The octave can be divided into any number of equal steps, not just 12. Common alternatives include: 7-tet (used in Thai classical music, matched to ideal bar spectra), 10-tet (featured in Sethares’ compositions), 19-tet (approximates just thirds better than 12-tet), 22-tet, 31-tet, and many others. Each n-tet system has a different set of available intervals, different approximations to just ratios, and will pair best with specific timbres whose dissonance curve has minima at that system’s scale steps. A spectrum can be designed (or found in acoustic instruments) that makes any n-tet system sound consonant.
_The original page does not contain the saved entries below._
Lemma move_step n vals ix v : moved n vals -> Forall2 digit ds ix -> rm ds ix = n -> values_ a !! Z.to_nat n = Some v ->
  exists vals', set_at vals (target ix) v = OK vals' /\ moved (n + 1) vals'.
Proof using Hlp Hp.
  intros [Hl Hm] Hd Hn Hv. pose proof (target_bound ix Hd) as Hb. exists (<[Z.to_nat (target ix) := v]> vals).
  split; [apply set_at_OK; rewrite Hl; done|]. split; [unfold Zlen in *; by rewrite length_insert|]. intros iy Hy Hlt.
  destruct (decide (iy = ix)) as [->|Hne].
  - rewrite list_lookup_insert_eq by (unfold Zlen in Hl; lia). by rewrite Hn.
  - rewrite list_lookup_insert_ne; [apply Hm; [done|]|].
    + destruct (decide (rm ds iy = n)); [|lia]. destruct Hne. apply (rm_inj ds); [done..|congruence].
    + intros E. destruct Hne. pose proof (target_bound iy Hy). apply target_inj; [done..|lia].
Qed.

(** Two dimensions. *)
Lemma Transpose2D_ok s0 s1 permuted : ds = [s0; s1] -> p = [1; 0] -> array_ok (sel ds p) permuted ->
  exists vals, TransposeDimensionsImpl2D a permuted = OK (mkArray (sel ds p) vals) /\ moved (prod ds) vals.
Proof using Ha Hlp Hp.
  intros Eds Ep Hper. pose proof Ha as [Es Hpos Hv Hs]. rewrite Eds in Es, Hpos. unfold TransposeDimensionsImpl2D. rewrite Es.
  apply Forall_cons in Hpos as [H0 [H1 _]%Forall_cons]. assert (Epr : prod ds = s0 * s1) by (rewrite Eds; simpl; lia).
  cbn [at_ idx mbind outcome_bind]. change (at_ [s0; s1] 0) with (OK s0 : outcome Z). change (at_ [s0; s1] 1) with (OK s1 : outcome Z).
  cbn [mbind outcome_bind].
  assert (Hix : forall i0 i1, 0 <= i0 < s0 -> 0 <= i1 < s1 -> Forall2 digit ds [i0; i1] /\ rm ds [i0; i1] = i0 * s1 + i1 /\
    target [i0; i1] = i1 * s0 + i0).
  { intros i0 i1 ? ?. unfold target. rewrite Eds, Ep. split; [constructor; [done|constructor; [done|constructor]]|]. split; simpl; lia. }
  match goal with |- context [foldM ?F ?B _] => destruct (foldM_seqZ (fun k x => moved (Z.of_nat k * s1) x.1 /\ x.2 = Z.of_nat k * s1)
    F (Z.to_nat s0) B) as ((vals & src) & HF & HM & _) end.
  - split; [|done]. apply moved_start. cbn [fst]. rewrite (ao_values _ _ Hper). apply sel_prod.
  - intros k [vals src] Hk [HM Hsrc]. cbn [fst snd] in *.
    match goal with |- context [foldM ?F ?B _] => destruct (foldM_seqZ (fun j x => moved (Z.of_nat k * s1 + Z.of_nat j) x.1.1 /\
      x.1.2 = Z.of_nat k * s1 + Z.of_nat j /\ x.2 = Z.of_nat j * s0 + Z.of_nat k) F (Z.to_nat s1) B) as ((x & dst) & HF & HM' & Hx & _) end.
    + cbn [fst snd]. rewrite Z.add_0_r. split; [done|]. split; lia.
    + intros j [[vals' src'] dst] Hj (HM' & Hs' & Hd'). cbn [fst snd] in *. destruct (Hix (Z.of_nat k) (Z.of_nat j)) as (Hd & Er & Et); [lia..|].
      destruct (value_in_range ds a Ha (Z.of_nat k * s1 + Z.of_nat j)) as (v & Hvk & Hat); [nia|].
      rewrite Hs', Hat. cbn [mbind outcome_bind].
      destruct (move_step _ vals' [Z.of_nat k; Z.of_nat j] v HM' Hd Er Hvk) as (vals2 & Hset & HM2). rewrite Et in Hset.
      rewrite Hd', Hset. cbn [mbind outcome_bind]. eexists. split; [done|]. cbn [fst snd]. unfold addu64, u64.
      split; [by replace (Z.of_nat k * s1 + Z.of_nat (S j)) with (Z.of_nat k * s1 + Z.of_nat j + 1) by lia|].
      rewrite !Z.mod_small by (z64; nia). lia.
    + destruct x as [vals' src']. cbn [fst snd] in *. rewrite (Z2Nat.id s1) in HF by lia. rewrite HF. cbn [mbind outcome_bind]. eexists. split; [done|]. cbn [fst snd].
      replace (Z.of_nat (S k) * s1) with (Z.of_nat k * s1 + Z.of_nat (Z.to_nat s1)) by lia. done.
  - rewrite (Z2Nat.id s0) in HF by lia. rewrite HF. cbn [mbind outcome_bind fst] in *. exists vals. rewrite (ao_sizes _ _ Hper). split; [done|].
    by replace (prod ds) with (Z.of_nat (Z.to_nat s0) * s1) by lia.
Qed.

(** Three dimensions or more. *)
(** The strides of the target, in the order of the source. *)
Lemma aligned_ok : exists al, scatter 0 (length ds) (strides (sel ds p)) p = OK al /\ length al = length ds /\
  forall ix, length ix = length ds -> target ix = dot ix al.
Proof using Hlp Hp.
  destruct (scatter_spec 0 (length ds) (strides (sel ds p)) p) as (al & Hal & Hl & Hk).
  { by apply is_perm_NoDup. } { apply Forall_forall. intros j Hj. pose proof (is_perm_range _ _ Hp Hj). unfold Zlen in *. lia. }
  { by rewrite length_strides, length_sel. }
  exists al. split; [done|]. split; [done|]. intros ix Hix. unfold target. rewrite rm_strides by by rewrite !length_sel.
  rewrite <- (dot_sel ix al p) by (done || lia). f_equal. apply list_eq. intros k. destruct (p !! k) as [j|] eqn:Ek.
  - destruct (lookup_lt_is_Some_2 (strides (sel ds p)) k) as [s Es].
    { rewrite length_strides, length_sel. by eapply lookup_lt_Some. }
    rewrite (sel_lookup al p k j Ek); [rewrite Es; by destruct (proj1 (idx_Some _ _ _) (Hk k j s Ek Es))|].
    pose proof (is_perm_range p j Hp (list_elem_of_lookup_2 _ _ _ Ek)). unfold Zlen in *. lia.
  - rewrite lookup_ge_None in Ek. rewrite !lookup_ge_None_2 by (rewrite ?length_strides, ?length_sel; lia). done.
Qed.

Lemma find_dim_loop ix1 : forall D E ix2, Forall2 digit D ix1 -> Forall2 digit E ix2 -> ds = D ++ E ->
  rm E ix2 = prod E - 1 -> rm ds (ix1 ++ ix2) + 1 < prod ds ->
  exists pre x rest, ix1 ++ ix2 = pre ++ x :: rest /\ find_dim a (ix1 ++ ix2) (length D) = OK (length pre, x + 1) /\
    Forall2 digit ds (pre ++ (x + 1) :: replicate (length rest) 0) /\
    rm ds (pre ++ (x + 1) :: replicate (length rest) 0) = rm ds (ix1 ++ ix2) + 1.
Proof using Ha Hlp Hp.
  pose proof Ha as [Es Hpos _ Hs]. induction ix1 as [|x ix IH] using rev_ind; intros D E ix2 HD HE Eds Hmax Hlt.
  { inversion HD; subst D. simpl in *. subst E. lia. }
  apply Forall2_app_inv_r in HD as (D' & d' & HD & Hd & ->). apply Forall2_cons_inv_r in Hd as (d & d2 & Hd & Hnil & ->).
  apply Forall2_nil_inv_r in Hnil as ->. unfold digit in Hd. pose proof (Forall2_length _ _ _ HD) as Hl.
  pose proof (Forall2_length _ _ _ HE) as HlE. rewrite <- app_assoc in Eds, Hlt |- *. simpl in Eds, Hlt |- *.
  rewrite length_app, Nat.add_1_r. cbn [find_dim]. unfold dim. rewrite Es. rewrite Hl, at_middle. cbn [mbind outcome_bind].
  rewrite Eds, <- Hl, at_middle, Hl. cbn [mbind outcome_bind].
  assert (Hd63 : d < two63) by (eapply Z.le_lt_trans; [|exact Hs]; rewrite Eds in Hpos |- *; apply elem_le_prod; [done|set_solver]).
  assert (Ex : addu64 x 1 = x + 1) by (unfold addu64, u64; apply Z.mod_small; z64; lia). rewrite Ex.
  rewrite Eds, rm_app, !prod_app in Hlt by done. cbn [rm prod] in Hlt. destruct (Z.ltb_spec (x + 1) d) as [Hx|Hx].
  - assert (Hz : Forall2 digit E (replicate (length ix2) 0)).
    { rewrite <- HlE. rewrite Eds in Hpos. apply Forall_app in Hpos as [_ [_ Hpos]%Forall_cons]. clear -Hpos.
      induction Hpos; simpl; constructor; [by unfold digit; lia|done]. }
    assert (Hz0 : rm E (replicate (length ix2) 0) = 0).
    { rewrite rm_strides by by rewrite length_replicate. apply dot_zeros. by apply Forall_replicate. }
    exists ix, x, ix2. split; [done|]. split; [done|]. split.
    + apply Forall2_app; [done|]. constructor; [unfold digit; lia|done].
    + rewrite !rm_app by done. cbn [rm prod]. rewrite Hz0, Hmax. ring.
  - assert (Exd : x = d - 1) by lia. destruct (IH D' (d :: E) (x :: ix2)) as (pre & y & rest & Hpre & HF & Hdig & Hrm).
    + done. + by constructor. + done.
    + cbn [rm prod]. rewrite Hmax, Exd. ring.
    + rewrite Eds, rm_app, !prod_app by done. cbn [rm prod]. lia.
    + exists pre, y, rest. rewrite <- Hl, HF. rewrite Eds in Hdig, Hrm. done.
Qed.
The choice of tuning is not aesthetically arbitrary — it must match the timbre for sensory consonance to arise.

Examples

Thai pi phat orchestra uses instruments with bar-like spectra (ideal bar partials at 1:2.76:5.40:8.93) — these spectra have dissonance curve minima near 7-tet steps, which is why Thai music naturally uses ~7-tet. Carlos’ piece ‘Beauty in the Beast’ uses 8-tet and stretched timbres matched to that scale.

Assessment

Given a spectrum with partials at [1, 2.4, 3.8, 5.0] (relative frequencies), describe the procedure you would use to find which equal temperament it is related to. Why would 12-tet be a poor choice for this timbre?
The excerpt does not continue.